He Was Homeless, So the Judge Kept Him at Rikers

How a lack of stable housing, combined with bureaucratic hurdles in New York’s labyrinthine re-entry process, kept one man at Rikers during the height of its crisis.

Sam Mellins   ·   January 3, 2022
Since being released from jail in October, James has been living in the Wyndham Garden hotel in Queens. | Google Maps

In his room at the Wyndham Garden hotel in Fresh Meadows, Queens, James dreads falling asleep. 


“When I wake up, I don’t know if I’m going to be in jail. I look around, like, ‘Am I in jail still?’” James told New York Focus. “If I don’t go to sleep, I don’t have to go through that.”


James, who asked that his real name not be used due to an ongoing criminal case, was incarcerated on Rikers Island from August to October.


Since his release, he’s been living at Wyndham Garden. There and at five other hotels around the city, the re-entry nonprofit Exodus Transitional Community and the Mayor’s Office of Criminal Justice have collaborated since April 2020 to provide single rooms and extensive social services to New Yorkers recently released from incarceration. 


Judges are often unwilling to release defendants to shelters due to fears that they will reoffend or skip their court dates. A spot in a hotel can offer a path out of Rikers for defendants awaiting trial who don’t have stable housing—which is why there’s a long waitlist for Exodus’ program, generally hovering between 200 and 250, according to the group. 
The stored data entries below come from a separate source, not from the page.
Lemma cached_renewed b b' l l' i e fp' :
  bucket_ok b l -> bucket_ok b' l' -> renewed b b' i e -> 0 <= i < 4 ->
  (forall j, j ∈ l' <-> j = i \/ j ∈ l) ->
  cached b' fp' =
  if decide (fp' = fingerprint e) then Some (kv_size e, pba e)
  else if decide (pba (entry b i) <> PBA_INVALID /\ fingerprint (entry b i) = fp') then None
  else cached b fp'.
Proof.
  intros Hok Hok' Hre Hi Hin. pose proof (renewed_self _ _ _ _ Hre Hi) as Hself. unfold cached.
  destruct (decide (fp' = fingerprint e)) as [-> | Hfe].
  { rewrite (get_match_entry_Some b' l' _ i Hok'); [by rewrite Hself | apply Hin; by left | by rewrite Hself]. }
  pose proof (get_match_entry_spec b l fp' Hok) as Hb.
  assert (forall j, j ∈ l -> j <> i -> fingerprint (entry b' j) = fingerprint (entry b j) /\
            kv_size (entry b' j) = kv_size (entry b j) /\ pba (entry b' j) = pba (entry b j)) as Hsame.
  { intros j Hj Hne. destruct (renewed_other _ _ _ _ j Hre (bucket_ok_range _ _ _ Hok Hj) Hne) as (? & ? & ? & _).
    by split_and!. }
  destruct (decide _) as [[Hv Hf] | Hnot].
  - rewrite (get_match_entry_None b' l'); [done | done |]. intros j [-> | Hj]%Hin; [by rewrite Hself|].
    destruct (decide (j = i)) as [-> | Hne]; [by rewrite Hself|].
    destruct (Hsame j Hj Hne) as (-> & _). intros Hfj. apply Hne, (bo_fp _ _ Hok); [done | | congruence].
    destruct (decide (i < Z.of_nat (length l))); [apply (bo_mem _ _ Hok); lia|].
    destruct (bo_rest _ _ Hok i) as (_ & Hinv & _); [lia | done].
  - destruct (get_match_entry b fp') as [j|].
    + destruct Hb as [Hj Hfj].
      assert (j <> i) as Hne by (intros ->; apply Hnot; split; [by apply (bo_valid _ _ Hok) | done]).
      destruct (Hsame j Hj Hne) as (H1 & H2 & H3).
      rewrite (get_match_entry_Some b' l' fp' j Hok'); [by rewrite H2, H3 | apply Hin; by right | congruence].
    + rewrite (get_match_entry_None b' l'); [done | done |]. intros j [-> | Hj]%Hin; [by rewrite Hself|].
      destruct (decide (j = i)) as [-> | Hne]; [by rewrite Hself|].
      destruct (Hsame j Hj Hne) as (-> & _). by apply Hb.
Qed.

(** The order of use after [i] was used: [i] in front, the others as they were. *)
Definition promote (i : Z) (l : list Z) : list Z := i :: filter (fun j => j <> i) l.

Lemma filter_ne_notin (i : Z) (l : list Z) : i ∉ l -> filter (fun j => j <> i) l = l.
Proof.
  induction l as [|x l IH]; intros Hi; [done|]. apply not_elem_of_cons in Hi as [Hx Hi].
  rewrite filter_cons, decide_True by congruence. by rewrite IH.
Qed.

Lemma promote_middle l1 l2 i : NoDup (l1 ++ i :: l2) -> promote i (l1 ++ i :: l2) = i :: l1 ++ l2.
Proof.
  intros Hnd. rewrite <- Permutation_middle in Hnd. apply NoDup_cons in Hnd as [Hi _]. apply not_elem_of_app in Hi as [H1 H2].
  unfold promote. rewrite filter_app, filter_cons, decide_False by (intros Hx; by apply Hx).
  by rewrite !filter_ne_notin.
Qed.

(** Storing an entry for [fp] in the place [get_target_entry] gives. *)
Lemma insert_renewed b b' l fp i e :
  bucket_ok b l -> get_target_entry b fp = Some i ->
  (0 <= i < 4 -> renewed b b' i e) -> fingerprint e = fp -> pba e <> PBA_INVALID ->
  bucket_ok b' (promote i l) /\ 0 <= i < 4 /\
    (forall fp', cached b' fp' =
       if decide (fp' = fp) then Some (kv_size e, pba e)
       else if decide (pba (entry b i) <> PBA_INVALID /\ fingerprint (entry b i) = fp') then None
       else cached b fp') /\
    (forall fp', evicts b fp i fp' -> dirty_bit (entry b i) = 0 /\ length l = 4%nat /\ last l = Some i).
Proof.
  intros Hok Ht Hre0 Hfe Hpe. pose proof (target_range b l fp i Hok Ht) as Hi.
  pose proof (get_target_entry_spec b l fp Hok) as Hs. rewrite Ht in Hs.
  pose proof (Hre0 Hi) as Hre. clear Hre0. pose proof (bo_nodup _ _ Hok) as Hnd.
  inversion Hs as [i0 Hil Hf | Hab Hlt | l1 i0 Hab Hl1 Hfull Hd |]; subst.
  - assert (Hil2 := Hil). apply list_elem_of_split in Hil2 as (l1 & l2 & ->).
    assert (fresh_entry b (l1 ++ i :: l2) i e) as Hfr.
    { split; [done|]. intros j Hj Hne Hfj. apply Hne, (bo_fp _ _ Hok); congruence. }
    pose proof (renewed_hit _ _ _ _ _ _ Hok Hre Hfr) as Hok'. rewrite promote_middle by done.
    split_and!; [done | lia | lia | |].
    + intros fp'. eapply cached_renewed; try done.
      intros j. rewrite elem_of_cons, !elem_of_app, elem_of_cons. tauto.
    + intros fp' (_ & Hx & Hne). congruence.
  - assert (fresh_entry b l (Z.of_nat (length l)) e) as Hfr by (split; [done | by intros j Hj _; apply Hab]).
    pose proof (renewed_new _ _ _ _ Hok Hlt Hre Hfr) as Hok'. unfold promote.
    rewrite filter_ne_notin by (rewrite (bo_mem _ _ Hok); lia).
    split_and!; [done | lia | lia | |].
    + intros fp'. eapply cached_renewed; try done. intros j. by rewrite elem_of_cons.
    + intros fp' (Hv & _). destruct (bo_rest _ _ Hok (Z.of_nat (length l))) as (_ & Hinv & _); [lia | done].
  - assert (fresh_entry b (l1 ++ [i]) i e) as Hfr by (split; [done | by intros j Hj _; apply Hab]).
    pose proof (renewed_hit _ _ _ _ _ _ Hok Hre Hfr) as Hok'. rewrite promote_middle by done.
    split_and!; [done | lia | lia | |].
    + intros fp'. eapply cached_renewed; try done.
      intros j. rewrite elem_of_cons, !elem_of_app, elem_of_cons, elem_of_nil. tauto.
    + intros fp' _. by rewrite last_snoc.
Qed.

(** A hit keeps the invariant and its entry. *)
Lemma touch_ok b l i :
  bucket_ok b l -> i ∈ l ->
  exists l1 l2, l = l1 ++ i :: l2 /\ bucket_ok (touch i b) (i :: l1 ++ l2) /\
    renewed b (touch i b) i (with_lru 0 (entry b i)).
Proof.
  intros Hok Hi. pose proof (bucket_ok_range _ _ _ Hok Hi) as Hi4.
  apply list_elem_of_split in Hi as (l1 & l2 & ->). exists l1, l2. split; [done|].
  pose proof (renewed_touch b i (bo_len _ _ Hok) Hi4) as Hre. split; [|done].
  eapply renewed_hit; [done | done |]. split.
  - apply (bo_valid _ _ Hok). apply elem_of_app. right. by left.
  - intros j Hj Hne Hfj. apply Hne, (bo_fp _ _ Hok); [done | | done]. apply elem_of_app. right. by left.
Qed.

(** Replacement is least-recently-used, and only loses what is on the
    device. An insertion takes over the entry of the same fingerprint if there
    is one, else a free entry, else the one used longest ago; it is refused
    exactly when that one has not been written to the partition table yet. *)
Theorem get_target_entry_is_lru (b : hash_bucket) (l : list Z) (fp : Z) :
  bucket_ok b l ->
  match get_target_entry b fp with
  | Some i =>
      (i ∈ l /\ fingerprint (entry b i) = fp) \/
      (absent b l fp /\ i = Z.of_nat (length l) /\ (length l < 4)%nat) \/
      (absent b l fp /\ length l = 4%nat /\ last l = Some i /\ dirty_bit (entry b i) = 0)
  | None =>
      absent b l fp /\ length l = 4%nat /\ exists i, last l = Some i /\ dirty_bit (entry b i) <> 0
  end.
Proof.
  intros Hok. destruct (get_target_entry_spec b l fp Hok) as [i Hi Hf | Hab Hl | l1 i Hab -> Hl Hd | l1 i Hab -> Hl Hd].
  - by left.
  - right. left. by split_and!.
  - right. right. by rewrite last_snoc.
  - split_and!; [done | done |]. exists i. by rewrite last_snoc.
Qed.

(** C8: to its lookups a bucket is a finite map, kept in the order of last use.
    When a SET of [fp] gets an entry, the bucket answers the new block for [fp],
    nothing for the fingerprint evicted, if one was, and what it answered before
    for all others; the order of use is the one before with the entry moved to
    the front; and what was evicted is the entry used longest ago of a full
    bucket, and is clean. When it gets none, the bucket is full, does not have [fp],
    and the entry used longest ago is dirty. *)
Theorem bucket_set_refines_map (b : hash_bucket) (l : list Z) (fp size p : Z) :
  bucket_ok b l -> 0 <= size < 2 ^ 14 -> 0 <= p < PBA_INVALID ->
  match get_target_entry b fp with
  | Some i =>
      bucket_ok (fill_from_set i fp size p b) (promote i l) /\
      (forall fp', cached (fill_from_set i fp size p b) fp' =
         if decide (fp' = fp) then Some (size, p)
         else if decide (pba (entry b i) <> PBA_INVALID /\ fingerprint (entry b i) = fp') then None
         else cached b fp') /\
      (forall fp', evicts b fp i fp' -> dirty_bit (entry b i) = 0 /\ length l = 4%nat /\ last l = Some i)
  | None => cached b fp = None /\ length l = 4%nat /\ exists i, last l = Some i /\ dirty_bit (entry b i) <> 0
  end.
Proof.
  intros Hok Hsz Hp. unfold PBA_INVALID in Hp. destruct (get_target_entry b fp) as [i|] eqn:Ht.
  - destruct (insert_renewed b (fill_from_set i fp size p b) l fp i
                (HashEntry fp (reserve (entry b i)) 1 0 (wrap 14 size) (wrap 42 p)) Hok Ht)
      as (H1 & _ & H2 & H3); simpl.
    + intros Hi. by apply renewed_store_age; [apply Hok | |].
    + done.
    + rewrite wrap_small by lia. unfold PBA_INVALID. lia.
    + split_and!; [done | | done]. intros fp'. rewrite H2. simpl. by rewrite !wrap_small by lia.
  - pose proof (get_target_entry_spec b l fp Hok) as Hs. rewrite Ht in Hs.
    inversion Hs as [| | | l1 i Hab -> Hl Hd]. split_and!; [|done | exists i; by rewrite last_snoc].
    unfold cached. by rewrite (get_match_entry_None b (l1 ++ [i])).
Qed.

(** A hit changes no answer; it only makes its entry the youngest. *)
Theorem bucket_hit_only_reorders (b : hash_bucket) (l : list Z) (fp i : Z) :
  bucket_ok b l -> get_match_entry b fp = Some i ->
  exists l1 l2, l = l1 ++ i :: l2 /\ bucket_ok (touch i b) (i :: l1 ++ l2) /\
    forall fp', cached (touch i b) fp' = cached b fp'.
Proof.
  intros Hok Hm. pose proof (get_match_entry_spec b l fp Hok) as H. rewrite Hm in H. destruct H as [Hil Hf].
  pose proof (bucket_ok_range _ _ _ Hok Hil) as Hi4.
  destruct (touch_ok b l i Hok Hil) as (l1 & l2 & -> & Hok' & Hre).
  exists l1, l2. split; [done|]. split; [done|]. intros fp'.
  erewrite (cached_renewed b _ _ _ i _ fp' Hok Hok' Hre Hi4)
    by (intros j; rewrite elem_of_cons, !elem_of_app, elem_of_cons; tauto).
  simpl. destruct (decide (fp' = fingerprint (entry b i))) as [-> | Hne].
  - unfold cached. by rewrite (get_match_entry_Some b _ _ i Hok Hil).
  - rewrite decide_False; [done|]. intros [_ E]. congruence.
Qed.

(** A bucket filled by four SETs of the fingerprints 11 to 14, the first of them
    flushed since. *)
Definition set_fp (fp : Z) (b : hash_bucket) : hash_bucket :=
  match get_target_entry b fp with Some i => fill_from_set i fp 2 (fp * 10) b | None => b end.

Definition busy_bucket : hash_bucket :=
  let b := set_fp 14 (set_fp 13 (set_fp 12 (set_fp 11 init_bucket))) in
  <[0%nat := with_dirty 0 (entry b 0)]> b.

Lemma busy_bucket_ok : bucket_ok busy_bucket [3; 2; 1; 0].
Proof.
  split.
  - by vm_compute.
  - by apply (bool_decide_unpack _).
  - intros i. rewrite !elem_of_cons, elem_of_nil. simpl. lia.
  - simpl. lia.
  - intros [|[|[|[|k]]]] i; simpl; try done; intros [= <-]; by vm_compute.
  - intros i. rewrite !elem_of_cons, elem_of_nil. intros [-> | [-> | [-> | [-> | []]]]]; by vm_compute.
  - intros i Hi. simpl in Hi. lia.
  - intros i j. rewrite !elem_of_cons, !elem_of_nil.
    intros [-> | [-> | [-> | [-> | []]]]] [-> | [-> | [-> | [-> | []]]]]; done.
Qed.

Lemma get_target_entry_is_lru_witness :
  get_target_entry busy_bucket 15 = Some 0 /\ dirty_bit (entry busy_bucket 0) = 0.
Proof.
  pose proof (get_target_entry_is_lru busy_bucket [3; 2; 1; 0] 15 busy_bucket_ok) as H.
  assert (get_target_entry busy_bucket 15 = Some 0) as E by by vm_compute.
  rewrite E in H. split; [done|]. destruct H as [[_ H] | [(_ & _ & H) | (_ & _ & _ & H)]].
  - by vm_compute in H.
  - simpl in H. lia.
  - exact H.
Defined.

Lemma bucket_set_refines_map_witness :
  get_target_entry busy_bucket 15 = Some 0 /\
  bucket_ok (fill_from_set 0 15 3 150 busy_bucket) [0; 3; 2; 1] /\
  cached (fill_from_set 0 15 3 150 busy_bucket) 15 = Some (3, 150) /\
  cached (fill_from_set 0 15 3 150 busy_bucket) 11 = None /\
  cached (fill_from_set 0 15 3 150 busy_bucket) 13 = Some (2, 130).
Proof.
  assert (get_target_entry busy_bucket 15 = Some 0) as E by by vm_compute.
  pose proof (bucket_set_refines_map busy_bucket [3; 2; 1; 0] 15 3 150 busy_bucket_ok) as H.
  rewrite E in H. destruct H as (Hok & H & _); [lia | unfold PBA_INVALID; lia |].
  split; [done|]. split; [exact Hok|]. split_and!; rewrite H; by vm_compute.
Defined.

Lemma bucket_hit_only_reorders_witness :
  bucket_ok (touch 1 busy_bucket) [1; 3; 2; 0] /\ cached (touch 1 busy_bucket) 11 = Some (2, 110).
Proof.
  destruct (bucket_hit_only_reorders busy_bucket [3; 2; 1; 0] 12 1 busy_bucket_ok)
    as (l1 & l2 & Hl & Hok & H); [by vm_compute|].
  split; [|rewrite H; by vm_compute].
  destruct l1 as [|a1 [|a2 [|a3 [|a4 l1]]]]; simpl in Hl; try discriminate Hl.
  - injection Hl as -> -> <-. exact Hok.
  - exfalso. injection Hl as _ _ _ _ Hl. by destruct l1.
Defined.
Without such a spot, defendants are left facing Rikers’ dire humanitarian conditions for weeks or months on end. The risks include contracting Covid-19, which in recent weeks has infected over a fifth of incarcerated people at Rikers as the omicron variant has rampaged through the jail population.


For weeks this fall, James was kept in jail because he had nowhere else to go. The fact that he didn’t have a home, combined with repeated breakdowns in the complex process of coordination between the courts, understaffed jails, hospitals, jail clinics and social service groups involved in his case, left him at Rikers, waiting for release and for proper medical attention, at the height of its crisis.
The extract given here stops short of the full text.